Yeah, a lot of people think it’s a dirty word. Certainly, many of the DBAs I’ve talked to look down their noses at NoSQL and scoff at the idea of a non-relational database. Full disclosure, I’ve counted myself amongst that number for a long while, at least until recently.
I’ve had heavy involvement at my current gig with non-relational data stores recently. This has forced me to adapt and “break” the mold on how I think about data and data management. It has been an interesting couple of months with lots of great learning (and kicking rust off of some of my lesser used skill sets) and, while I’m no where close to being an expert in non-relational data systems, I’ve definitely come around to their benefits and wanted to share my thoughts so as to hopefully help others bridge the gap
The first thing to keep in mind is that were still managing data. We’re storing information, it’s just an approach that is foreign to many of us trained with years of relational theory. The bonus, though, is that this is a far simpler method than we’re used to. Non-relational data stores center on storing key/value pairs, simple structured arrays that have some ID and some value attached to it. Ask any developer about arrays, and the concept is crystal clear, but for those of us used to talking about keys and constraints, it sounds messy and disorganized. It’s a common disconnect between the worlds of code and database development, known as the infamous Object-Relational Impedance Mismatch problem.
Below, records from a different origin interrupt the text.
(** X18: the list handed over on save holds exactly the names that were in
    the cell and had their box toggled an even number of times, and the
    names that were not in the cell and had it toggled an odd number of
    times. *)
Theorem toggles_parity cur toggles x :
  let n := length (filter (λ y, y = x) toggles) in
  x ∈ submittedAttendees cur toggles
  ↔ (x ∈ cur ∧ Nat.Even n) ∨ ((x ∉ cur) ∧ Nat.Odd n).
Proof.
  cbv zeta. unfold submittedAttendees, JS.Array_from.
  pose proof (toggles_elem toggles (JS.Set_new cur) x) as Hrun.
  cbv zeta in Hrun. rewrite Hrun. by rewrite Set_new_elem.
Qed.

Lemma Set_new_from_NoDup s l :
  NoDup (s ++ l) → foldl (λ s x, JS.Set_add x s) s l = s ++ l.
Proof.
  revert s. induction l as [|y l IH]; intros s Hnd; simpl.
  - by rewrite app_nil_r.
  - assert (y ∉ s) as Hy.
    { apply NoDup_app in Hnd as (_ & Hdisj & _). intros Hin.
      apply (Hdisj y Hin). apply list_elem_of_here. }
    unfold JS.Set_add at 2. unfold JS.Set_has.
    rewrite bool_decide_eq_false_2 by done.
    rewrite IH; [by rewrite <-app_assoc|]. by rewrite <-app_assoc.
Qed.

Lemma Set_new_NoDup l : NoDup l → JS.Set_new l = l.
Proof. intros Hl. unfold JS.Set_new. by rewrite Set_new_from_NoDup. Qed.

(** X20: opening the editor on a cell and saving without touching a box
    leaves every cell reading as before, when the cell's list has no name
    twice; the grid and every summary are unchanged, whether or not the
    cell had an entry in the map. *)
Theorem save_untouched_cell (localeCompare : string → string → Z)
    (d : ScheduleDocument) (c w : nat) :
  NoDup (get (schedule d) c w) →
  let d' := docStep localeCompare d (EditCell c w []) in
  ((∀ c' w', get (schedule d') c' w' = get (schedule d) c' w')
   ∧ ScheduleGrid localeCompare d' = ScheduleGrid localeCompare d
   ∧ (∀ kid, PrintableSummary d' kid = PrintableSummary d kid)).
Proof.
  intros Hnd. cbv zeta. unfold docStep, submittedAttendees, JS.Array_from.
  simpl. fold (get (schedule d) c w). rewrite Set_new_NoDup by done.
  unfold handleScheduleChange. simpl. fold (key c w).
  assert (∀ k, attendeesAt (<[key c w := get (schedule d) c w]> (schedule d)) k
               = attendeesAt (schedule d) k) as Hsame.
  { intros k. unfold attendeesAt. destruct (decide (key c w = k)) as [<-|Hne].
    - by rewrite lookup_insert_eq.
    - by rewrite lookup_insert_ne. }
  split; [intros c' w'; apply Hsame|].
  destruct (readers_ext localeCompare d _ Hsame) as (Hgrid & Hsum & _).
  done.
Qed.
Lemma sendCommandWithResponse_scan_line_then_OK (line : list ascii) :
  Forall plain_char line ->
  let step := fun m c => sendCommandWithResponse_scan LARA_R6_RESPONSE_OK
                           LARA_R6_RESPONSE_ERROR c m in
  let bytes := line ++ [CR; LF] ++ LARA_R6_RESPONSE_OK in
  fold_left step bytes scan_init = mkScan 5 1 true false
  /\ forall n, (n < List.length bytes)%nat ->
       found (fold_left step (firstn n bytes) scan_init) = false.
Proof.
  intros Hl step bytes. split.
  - unfold bytes. rewrite fold_left_app.
    unfold step at 2. rewrite sendCommandWithResponse_scan_line by exact Hl.
    reflexivity.
  - intros n Hn. unfold bytes in *. rewrite firstn_app, fold_left_app.
    unfold step at 2. rewrite sendCommandWithResponse_scan_line
      by (apply Forall_firstn_plain; exact Hl).
    rewrite length_app in Hn.
    change (List.length ([CR; LF] ++ LARA_R6_RESPONSE_OK)) with 7%nat in Hn.
    remember (n - List.length line)%nat as j eqn:Hj.
    assert (Hj7 : (j < 7)%nat) by lia. clear Hj Hn.
    do 7 (destruct j as [|j]; [reflexivity|]). lia.
Qed.

(** The wait of [sendCommandWithResponse] for OK or ERROR, when one
    notification line, its CR LF and the OK terminator arrive on an empty
    backlog: it returns Success and leaves the session and the world
    that [waitForResponse] leaves there. *)
Lemma notification_during_sendCommandWithResponse
    (line : list ascii) (s : LARA_R6) (responseDest : option (list ascii))
    (commandTimeout destSize t0 : Z) (ticks rest : list Z)
    (quiet : list (option ascii)) (io : list IO) :
  is_line line ->
  begins_with_notification_prefix line = true ->
  strlen line + 7 < _RXBuffSize ->
  _laraResponseBacklog s = [] ->
  _laraResponseBacklogLength s = 0 ->
  List.length ticks = List.length (line ++ [CR; LF] ++ LARA_R6_RESPONSE_OK) ->
  Forall (before_command_deadline t0 commandTimeout) ticks ->
  exists dest',
    sendCommandWithResponse_await None responseDest commandTimeout destSize s
      (mkWorld (t0 :: ticks ++ rest)
         (map Some (line ++ [CR; LF] ++ LARA_R6_RESPONSE_OK) ++ quiet) io)
    = Ok (LARA_R6_ERROR_SUCCESS, dest',
          set_backlog (line ++ [CR; LF]) (strlen line + 2)
            (set_pruneBuffer (line ++ [CR; LF]) s),
          mkWorld rest quiet
            (io ++ map Rx (line ++ [CR; LF] ++ LARA_R6_RESPONSE_OK))).
Proof.
  intros Hline Hurc Hroom Hb HL Hticks Hbefore.
  pose proof Hline as [Hne Hplain].
  pose proof (sendCommandWithResponse_scan_line_then_OK line Hplain)
    as [Hm Hrun].
  cbv zeta in Hm, Hrun.
  assert (Hlen : Z.of_nat (List.length (line ++ [CR; LF] ++ LARA_R6_RESPONSE_OK))
                 = strlen line + 7).
  { rewrite length_app. unfold strlen. cbn. lia. }
  assert (Hlen2 : strlen line + 2 = Z.of_nat (List.length (line ++ [CR; LF]))).
  { rewrite length_app. unfold strlen. cbn. lia. }
  unfold sendCommandWithResponse_await. cbn [clock uart wire expected fst snd].
  rewrite sendCommandWithResponse_loop_reads;
    [|exact Hticks|exact Hbefore|exact Hrun].
  rewrite Hm. rewrite sendCommandWithResponse_loop_found by reflexivity.
  cbn [bind found error]. eexists. f_equal. f_equal. f_equal.
  rewrite mirror_all; [|unfold backlog_ok; now rewrite Hb, HL|rewrite HL; lia].
  rewrite Hb, HL. cbn [app].
  rewrite nul_to_zero_nul_free.
  2:{ apply Forall_app. split; [now apply plain_nul_free|].
      repeat constructor; discriminate. }
  rewrite pruneBacklog_result. cbv zeta.
  cbn [_laraResponseBacklog set_backlog].
  rewrite events_of_line_then_OK by exact Hline.
  cbn [filter]. rewrite (begins_with_is_actionable line Hurc).
  change (actionable (chars "OK")) with false. cbv iota.
  unfold terminated. cbn [map List.concat]. rewrite app_nil_r.
  unfold set_backlog, set_pruneBuffer. cbn. f_equal. exact (eq_sym Hlen2).
Qed.

(** * The matcher finds the first occurrence of a restart-safe pattern *)

Lemma ends_with_iff (pattern text : list ascii) :
  ends_with pattern text = true
  <-> pattern <> [] /\ exists before, text = before ++ pattern.
Proof.
  unfold ends_with. destruct pattern as [|p0 pattern'].
  - split; [discriminate | intros [H _]; congruence].
  - rewrite starts_with_iff. split.
    + intros [after H]. split; [discriminate|]. exists (rev after).
      rewrite <- (rev_involutive text), H, rev_app_distr, rev_involutive.
      reflexivity.
    + intros [_ [before H]]. exists (rev before).
      rewrite H, rev_app_distr. reflexivity.
Qed.

Lemma suffix_skipn (A : Type) (before u text : list A) :
  text = before ++ u -> u = skipn (List.length text - List.length u) text.
Proof.
  intros ->. rewrite length_app.
  replace (List.length before + List.length u - List.length u)%nat
    with (List.length before + 0)%nat by lia.
  rewrite skipn_app, Nat.add_0_r, skipn_all.
  replace (List.length before - List.length before)%nat with 0%nat by lia.
  reflexivity.
Qed.

(** Of two endings of the same text the shorter ends the longer. *)
Lemma suffix_of_suffix (A : Type) (b1 b2 u v : list A) :
  b1 ++ u = b2 ++ v -> (List.length u <= List.length v)%nat ->
  u = skipn (List.length v - List.length u) v.
Proof.
  intros H Hle.
  rewrite (suffix_skipn A b1 u (b1 ++ u) eq_refl) at 1.
  rewrite H at 2. rewrite H at 1.
  rewrite length_app.
  replace (List.length b2 + List.length v - List.length u)%nat
    with (List.length b2 + (List.length v - List.length u))%nat by lia.
  rewrite skipn_app, skipn_all2 by lia.
  replace (List.length b2 + (List.length v - List.length u) - List.length b2)%nat
    with (List.length v - List.length u)%nat by lia.
  reflexivity.
Qed.

Lemma firstn_S_nth_error (A : Type) (l : list A) (i : nat) (x : A) :
  nth_error l i = Some x -> firstn (S i) l = firstn i l ++ [x].
Proof.
  revert i. induction l as [|a l IH]; intros [|i] H; simpl in *;
    try discriminate.
  - congruence.
  - rewrite (IH i H). reflexivity.
Qed.

Lemma restart_safe_spec (pattern : list ascii) (i j : nat) (a b : ascii) :
  restart_safe pattern = true ->
  (2 <= j)%nat -> (j <= i)%nat -> (i < List.length pattern)%nat ->
  firstn (j - 1) pattern = firstn (j - 1) (skipn (i - (j - 1)) pattern) ->
  nth_error pattern (j - 1) = Some a -> nth_error pattern i = Some b ->
  a = b.
Proof.
  intros Hsafe Hj Hji Hi Hborder Ha Hb.
  unfold restart_safe in Hsafe. rewrite forallb_forall in Hsafe.
  assert (Hin : In i (seq 0 (List.length pattern))) by (apply in_seq; lia).
  specialize (Hsafe i Hin). rewrite forallb_forall in Hsafe.
  assert (Hinj : In j (seq 2 (i - 1))) by (apply in_seq; lia).
  specialize (Hsafe j Hinj). unfold restart_safe_at, same_chars in Hsafe.
  rewrite Ha, Hb in Hsafe.
  destruct (list_eq_dec ascii_dec _ _) as [_|Hne]; [|contradiction].
  simpl in Hsafe. apply Ascii.eqb_eq. exact Hsafe.
Qed.

Lemma tracks_nil_text (pattern : list ascii) : tracks pattern [] 0.
Proof.
  destruct pattern as [|p0 pattern']; [left; reflexivity|]. right.
  split; [simpl; lia|]. split; [exists []; reflexivity|].
  intros j Hj [before H]. destruct j; [lia|].
  destruct before; simpl in H; discriminate.
Qed.

(** One byte: the pattern is reported when the text comes to end with it,
    and else the index goes on tracking. *)
Lemma advance_exact (pattern text : list ascii) (i : nat) (c : ascii) :
  restart_safe pattern = true ->
  tracks pattern text i ->
  snd (MatcherSpec.advance pattern i c) = ends_with pattern (text ++ [c])
  /\ (ends_with pattern (text ++ [c]) = false ->
      tracks pattern (text ++ [c]) (fst (MatcherSpec.advance pattern i c))).
Proof.
  intros Hsafe [Hnil | (Hi & [before Ha] & Hb)].
  { subst pattern. unfold MatcherSpec.advance. destruct i; simpl;
      (split; [reflexivity | intros _; left; reflexivity]). }
  assert (Hne : pattern <> []) by (destruct pattern; simpl in Hi; [lia|discriminate]).
  destruct (nth_error pattern i) as [x|] eqn:Hx;
    [|apply nth_error_None in Hx; lia].
  (* what a longer ending of the new text says about the old *)
  assert (Hpred : forall j, (S j <= List.length pattern)%nat ->
            (exists before', text ++ [c] = before' ++ firstn (S j) pattern) ->
            nth_error pattern j = Some c /\ (j <= i)%nat).
  { intros j Hj [before' H].
    destruct (nth_error pattern j) as [y|] eqn:Hy;
      [|apply nth_error_None in Hy; lia].
    rewrite (firstn_S_nth_error _ _ _ _ Hy), app_assoc in H.
    apply app_inj_tail in H. destruct H as [H ->].
    split; [reflexivity|]. apply Hb; [lia|]. exists before'. exact H. }
  unfold MatcherSpec.advance. rewrite Hx.
  destruct (Ascii.eqb c x) eqn:Hcx.
  - apply Ascii.eqb_eq in Hcx. subst x. cbn [fst snd].
    assert (Hnew : text ++ [c] = before ++ firstn (S i) pattern).
    { rewrite (firstn_S_nth_error _ _ _ _ Hx), app_assoc, <- Ha. reflexivity. }
    assert (Hhit : Nat.eqb (S i) (List.length pattern)
                   = ends_with pattern (text ++ [c])).
    { destruct (Nat.eqb (S i) (List.length pattern)) eqn:Hn.
      - apply Nat.eqb_eq in Hn. symmetry. apply ends_with_iff.
        split; [exact Hne|]. exists before.
        rewrite Hnew, Hn, firstn_all. reflexivity.
      - apply Nat.eqb_neq in Hn. symmetry.
        destruct (ends_with pattern (text ++ [c])) eqn:He; [|reflexivity].
        apply ends_with_iff in He. destruct He as [_ [before' H]].
        destruct (List.length pattern) as [|n] eqn:Hlen; [lia|].
        assert (n <= i)%nat; [|lia].
        apply (Hpred n); [lia|]. exists before'.
        rewrite <- Hlen, firstn_all. exact H. }
    split; [exact Hhit|]. intros He. rewrite He in Hhit.
    apply Nat.eqb_neq in Hhit. right. split; [lia|].
    split; [exists before; exact Hnew|].
    intros j Hj Hsuf. destruct j; [lia|].
    destruct (Hpred j Hj Hsuf) as [_ Hle]. lia.
  - assert (Hcx' : c <> x) by (intros ->; rewrite Ascii.eqb_refl in Hcx; discriminate).
    cbn [fst snd].
    (* no prefix longer than one character ends the new text *)
    assert (Hshort : forall j, (j <= List.length pattern)%nat ->
              (exists before', text ++ [c] = before' ++ firstn j pattern) ->
              (j <= 1)%nat).
    { intros j Hj Hsuf. destruct j as [|[|j]]; [lia|lia|]. exfalso.
      destruct (Hpred (S j) Hj Hsuf) as [Hc Hle].
      assert (Hlt : (S j < i)%nat).
      { destruct (Nat.eq_dec (S j) i) as [e|]; [subst i; congruence|lia]. }
      destruct Hsuf as [before' H].
      rewrite (firstn_S_nth_error _ _ _ _ Hc), app_assoc in H.
      apply app_inj_tail in H. destruct H as [H _].
      rewrite Ha in H.
      assert (Hborder : firstn (S j) pattern
                        = firstn (S j) (skipn (i - S j) pattern)).
      { pose proof (suffix_of_suffix _ before' before (firstn (S j) pattern)
                      (firstn i pattern) (eq_sym H)) as Hs.
        rewrite !length_firstn in Hs.
        replace (Nat.min (S j) (List.length pattern)) with (S j) in Hs by lia.
        replace (Nat.min i (List.length pattern)) with i in Hs by lia.
        rewrite Hs at 1 by lia.
        rewrite skipn_firstn_comm.
        replace (i - (i - S j))%nat with (S j) by lia. reflexivity. }
      apply Hcx'.
      apply (restart_safe_spec pattern i (S (S j)) c x Hsafe); try lia.
      - replace (S (S j) - 1)%nat with (S j) by lia. exact Hborder.
      - replace (S (S j) - 1)%nat with (S j) by lia. exact Hc.
      - exact Hx. }
    assert (Hmiss : ends_with pattern (text ++ [c]) = false).
    { destruct (ends_with pattern (text ++ [c])) eqn:He; [|reflexivity].
      apply ends_with_iff in He. destruct He as [_ [before' H]].
      destruct (List.length pattern) as [|n] eqn:Hlen; [lia|].
      assert (Hn : nth_error pattern n = Some c /\ (n <= i)%nat).
      { apply Hpred; [lia|]. exists before'.
        rewrite <- Hlen, firstn_all. exact H. }
      destruct Hn as [Hn Hni]. assert (n = i) by lia. subst n. congruence. }
    split; [symmetry; exact Hmiss|]. intros _. right.
    destruct pattern as [|p0 pattern']; [congruence|].
    unfold MatcherSpec.restart. destruct (Ascii.eqb c p0) eqn:Hc0.
    + apply Ascii.eqb_eq in Hc0. subst p0.
      split.
      { destruct i; [simpl in Hx; congruence|]. lia. }
      split; [exists text; reflexivity|]. exact Hshort.
    + split; [simpl; lia|].
      split; [exists (text ++ [c]); rewrite app_nil_r; reflexivity|].
      intros j Hj Hsuf. pose proof (Hshort j Hj Hsuf) as H1.
      destruct j as [|[|j]]; [lia| |lia]. exfalso.
      destruct Hsuf as [before' H]. simpl in H.
      apply app_inj_tail in H. destruct H as [_ H]. subst c.
      rewrite Ascii.eqb_refl in Hc0. discriminate.
Qed.
Lemma SortResourceSignatures_from_defined
    (ppSrcSignatures : list (option PipelineResourceSignatureVkImpl)) :
  ∀ (Sorted : SignatureArray) (count : nat),
    SortResourceSignatures_from ppSrcSignatures Sorted count ≠ Undefined.
Proof.
  induction ppSrcSignatures as [|[s|] rest IH]; intros Sorted count; simpl.
  - discriminate.
  - destruct (MAX_RESOURCE_SIGNATURES <=? Desc_BindingIndex s)%nat; [discriminate|].
    destruct (Sorted !! Desc_BindingIndex s) as [[?|]|]; [discriminate|apply IH..].
  - apply IH.
Qed.

(** What a successful run from an intermediate slot array gives. *)
Lemma SortResourceSignatures_from_Returned
    (ppSrcSignatures : list (option PipelineResourceSignatureVkImpl)) :
  ∀ (Sorted Signatures : SignatureArray) (count n : nat),
    length Sorted = MAX_RESOURCE_SIGNATURES →
    SortResourceSignatures_from ppSrcSignatures Sorted count = Returned (Signatures, n) →
    length Signatures = MAX_RESOURCE_SIGNATURES ∧
    (∀ s, Some s ∈ ppSrcSignatures →
          Signatures !! Desc_BindingIndex s = Some (Some s)) ∧
    (∀ i s, Sorted !! i = Some (Some s) → Signatures !! i = Some (Some s)) ∧
    (∀ i s, Signatures !! i = Some (Some s) →
            Sorted !! i = Some (Some s) ∨
            (Some s ∈ ppSrcSignatures ∧ Desc_BindingIndex s = i)) ∧
    (count ≤ n)%nat ∧
    (∀ s, Some s ∈ ppSrcSignatures → (Desc_BindingIndex s < n)%nat) ∧
    (n = count ∨ ∃ s, Some s ∈ ppSrcSignatures ∧ n = S (Desc_BindingIndex s)) ∧
    (∀ s, Some s ∈ ppSrcSignatures →
          (Desc_BindingIndex s < MAX_RESOURCE_SIGNATURES)%nat).
Proof.
  induction ppSrcSignatures as [|[h|] rest IH]; intros Sorted Signatures count n Hlen Hrun.
  - simpl in Hrun. injection Hrun as <- <-.
    repeat split; try done; try (intros ? Hin; by apply elem_of_nil in Hin).
    + intros i s Hs. by left.
    + by left.
  - simpl in Hrun.
    destruct (Nat.leb_spec MAX_RESOURCE_SIGNATURES (Desc_BindingIndex h)) as [|Hrange];
      [discriminate|].
    destruct (lookup_lt_is_Some_2 Sorted (Desc_BindingIndex h)) as [slot Hslot]; [lia|].
    rewrite Hslot in Hrun. destruct slot as [?|]; [discriminate|].
    apply IH in Hrun as (HlenS & Hplaced & Hkept & Hfrom & Hcount & Hbelow & Hmax & Hin_range);
      [|by rewrite length_insert].
    assert (Signatures !! Desc_BindingIndex h = Some (Some h)) as Hhead.
    { apply Hkept. apply list_lookup_insert_eq. lia. }
    split; [done|]. split; [|split; [|split; [|split; [|split; [|split]]]]].
    + intros s [Heq|Hin]%elem_of_cons; [by injection Heq as ->|by apply Hplaced].
    + intros i s Hs. apply Hkept.
      rewrite list_lookup_insert_ne; [done|]. intros <-. congruence.
    + intros i s Hs. destruct (Hfrom i s Hs) as [Hins|[Hin Hidx]].
      * destruct (decide (Desc_BindingIndex h = i)) as [<-|Hne].
        -- rewrite list_lookup_insert_eq in Hins by lia. injection Hins as ->.
           right. split; [apply list_elem_of_here|done].
        -- rewrite list_lookup_insert_ne in Hins by done. by left.
      * right. split; [by apply list_elem_of_further|done].
    + lia.
    + intros s [Heq|Hin]%elem_of_cons; [injection Heq as ->; lia|by apply Hbelow].
    + destruct Hmax as [->|(s & Hin & ->)].
      * destruct (Nat.max_spec count (S (Desc_BindingIndex h))) as [[_ ->]|[_ ->]].
        -- right. exists h. split; [apply list_elem_of_here|done].
        -- by left.
      * right. exists s. split; [by apply list_elem_of_further|done].
    + intros s [Heq|Hin]%elem_of_cons; [by injection Heq as ->|by apply Hin_range].
  - simpl in Hrun.
    apply IH in Hrun as (HlenS & Hplaced & Hkept & Hfrom & Hcount & Hbelow & Hmax & Hin_range);
      [|done].
    split; [done|]. split; [|split; [|split; [|split; [|split; [|split]]]]]; try done.
    + intros s [Heq|Hin]%elem_of_cons; [discriminate|by apply Hplaced].
    + intros i s Hs. destruct (Hfrom i s Hs) as [?|[Hin Hidx]]; [by left|].
      right. split; [by apply list_elem_of_further|done].
    + intros s [Heq|Hin]%elem_of_cons; [discriminate|by apply Hbelow].
    + destruct Hmax as [->|(s & Hin & ->)]; [by left|].
      right. exists s. split; [by apply list_elem_of_further|done].
    + intros s [Heq|Hin]%elem_of_cons; [discriminate|by apply Hin_range].
Qed.
Lemma file_repre_step (r : RepreDoc) (v : VersionDoc) (s : SubsetDoc)
  (a : AssetDoc) (output : PyDict.t AssetData) (w : World Host) :
  PyDict.get (repre_parent r) lvd = Some v ->
  PyDict.get (version_parent v) sd = Some s ->
  PyDict.get (subset_parent s) ad = Some a ->
  file_repre ad sd lvd r output w = (w, Ret (Next (file_into a s v r output))).
Proof.
  intros Gv Gs Ga. unfold file_repre, file_into, subscript.
  rewrite Gv, bind_ret, Gs, bind_ret, Ga, bind_ret. cbv zeta.
  unfold PyDict.contains.
  destruct (PyDict.get (subset_parent s) output) as [data|] eqn:Go;
    cbn [negb].
  - rewrite Go, bind_ret.
    destruct (PyDict.get (version_parent v) (subsets_of data)) as [e|] eqn:Ge;
      cbn [negb].
    + rewrite Ge, bind_ret. reflexivity.
    + rewrite PyDictFacts.get_set_same, bind_ret. cbn [ret].
      unfold ret. now rewrite set_set.
  - rewrite PyDictFacts.get_set_same, bind_ret.
    cbn [subsets_of PyDict.get PyDict.empty negb].
    rewrite PyDictFacts.get_set_same, bind_ret.
    unfold ret. now rewrite !set_set.
Qed.

Lemma file_repre_missing (r : RepreDoc) (k : string)
  (output : PyDict.t AssetData) (w : World Host) :
  missing_key ad sd lvd r = Some k ->
  file_repre ad sd lvd r output w = (w, Raise (exc KeyError k)).
Proof.
  unfold missing_key, file_repre, subscript. intros E.
  destruct (PyDict.get (repre_parent r) lvd) as [v|].
  - rewrite bind_ret.
    destruct (PyDict.get (version_parent v) sd) as [s|].
    + rewrite bind_ret.
      destruct (PyDict.get (subset_parent s) ad) as [a|]; [discriminate|].
      injection E as <-. reflexivity.
    + injection E as <-. reflexivity.
  - injection E as <-. reflexivity.
Qed.

Lemma missing_key_none (r : RepreDoc) :
  missing_key ad sd lvd r = None ->
  exists v s a,
    PyDict.get (repre_parent r) lvd = Some v
    /\ PyDict.get (version_parent v) sd = Some s
    /\ PyDict.get (subset_parent s) ad = Some a.
Proof.
  unfold missing_key. intros E.
  destruct (PyDict.get (repre_parent r) lvd) as [v|] eqn:Gv;
    [|discriminate].
  destruct (PyDict.get (version_parent v) sd) as [s|] eqn:Gs;
    [|discriminate].
  destruct (PyDict.get (subset_parent s) ad) as [a|] eqn:Ga;
    [|discriminate].
  exists v, s, a. auto.
Qed.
What’s cool about a key/value pair approach that we get a lot of flexibility around what we can store, depending on the system. It could be columns with different data, but it could also be a more loose and flexible structure stored (typically) like a JSON document. Other stores will allow your values to be PDFs, images, or other BLOB type items. For developers, these two characteristics make non-relational platforms very attractive, because they are intuitive to work with and don’t tie them down with a lot of rules about how they manage data.
“But wait!” you cry in your strongest E.F. Codd voice, “ I need joins to enforce data integrity!” After all, this flexibility is great but it can also cause our data to rampantly sprawl, generating a management nightmare. Bad values, improperly stored information, where does it all end? This is before we even talk about the kind of performance you would get trying to query anything useful from this data. And these are all valid concerns…
…if we really were concerned about them.
This is the point where I had to take a step back from my relational view and really think about the data. We live in a data driven world, where everything (HELLO NSA) is tracked and recorded. But how much of this is useful? Do people really care if I made a carry out order for Chinese food last Tuesday at 7:47 PM MDT, or that I made (on average) 10 orders a month from the same Indian restaurant(mmmm….lamb vindaloo)? Any more, we don’t care so much about the detail, but instead want to analyze trends and patterns in the data as a whole. We still need the detail because it’s what forms the trends, but because of the simple volume and variety of this detail, there comes a point where handling it in a traditional relational manner is inefficient. And we don’t need to query the detail fast, we just need to be able to query it periodically to build aggregates for our trend analysis and reporting.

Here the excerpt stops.